Several ABIL members co-authored and edited the Global Business Immigration Practice Guide, released by LexisNexis. The Practice Guide is a one-stop resource for dealing with questions related to business immigration issues in immigration hotspots around the world.

Latchi Delchev, a global mobility and immigration specialist for Boeing, called the guide “first-rate” and said the key strong point of the book is its “outstanding usability.” She said she highly recommends the book and notes that it “is helpful even to seasoned professionals, as it provides a level of detail which is not easily gained from daily case management.

Mireya Serra-Janer, head of European immigration for a multinational IT company, says she particularly likes “the fact that the [guide] focuses not just on each country’s immigration law itself but also addresses related matters such as tax and social security issues.” She noted that the India chapter “is particularly good.
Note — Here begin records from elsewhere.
Lemma last_char_app s t : t <> "" -> PyStr.last_char (s +:+ t) = PyStr.last_char t.
Proof.
  intros Ht. induction s as [|c rest IH]; [done|].
  change (String c rest +:+ t) with (String c (rest +:+ t)).
  rewrite last_char_cons; [done|]. by destruct rest, t.
Qed.

Lemma last_char_mem s c : PyStr.last_char s = Some c -> PyStr.mem c s = true.
Proof.
  induction s as [|d rest IH]; [done|].
  destruct rest as [|e rest'].
  - intros [= ->]. simpl. by rewrite Ascii.eqb_refl.
  - intros H.
    change (PyStr.mem c (String d (String e rest')))
      with (Ascii.eqb c d || PyStr.mem c (String e rest')).
    rewrite IH; [apply orb_true_r | exact H].
Qed.

Lemma forallb_mem p s c :
  PyStr.forallb p s = true -> PyStr.mem c s = true -> p c = true.
Proof.
  induction s as [|d rest IH]; simpl; [done|].
  intros [Hd Hrest]%andb_true_iff [Hc|Hc]%orb_true_iff; [|by apply IH].
  apply Ascii.eqb_eq in Hc. by subst.
Qed.

Lemma name_char_path_char c : name_char c = true -> path_char c = true.
Proof.
  unfold name_char, path_char.
  intros [Hn Hm]%andb_true_iff. rewrite Hn. simpl.
  apply negb_true_iff in Hm. apply negb_true_iff.
  simpl in *. repeat (apply orb_false_iff in Hm as [? Hm]).
  repeat (apply orb_false_iff; split); done.
Qed.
The immigration regulations in India have always been hard to understand. Having a clear explanation of the rules there helps us sort out many mobility challenges.’

This comprehensive guide is designed to be used by:

  • Human resources professionals and in-house attorneys who need to instruct, understand, and liaise with immigration lawyers licensed in other countries;
  • Business immigration attorneys who regularly work with multinational corporations and their employees and HR professionals; and
  • Attorneys interested in expanding their practice to include global business immigration services.

This publication provides:

  • An overview of the immigration law requirements and procedures for over 20 countries;
  • Practical information and tips for obtaining visas, work permits, resident status, naturalization, and other nonimmigrant and immigrant pathways to conducting business, investing, and working in those countries;
  • A general overview of the appropriate options for a particular employee; and
  • Information on how an employee can obtain and maintain authorization to work in a target country.

Each chapter follows a similar format, making it easy to compare practices and procedures from country to country. Useful links to additional resources and forms are included. Collected in this Practice Guide, the expertise of ABIL’s attorney members across the globe will serve as an ideal starting point in your research into global business immigration issues.

Order HERE. International customers who do not want to order through the bookstore can order through Nicole Hahn at (518) 487-3004 or [email protected].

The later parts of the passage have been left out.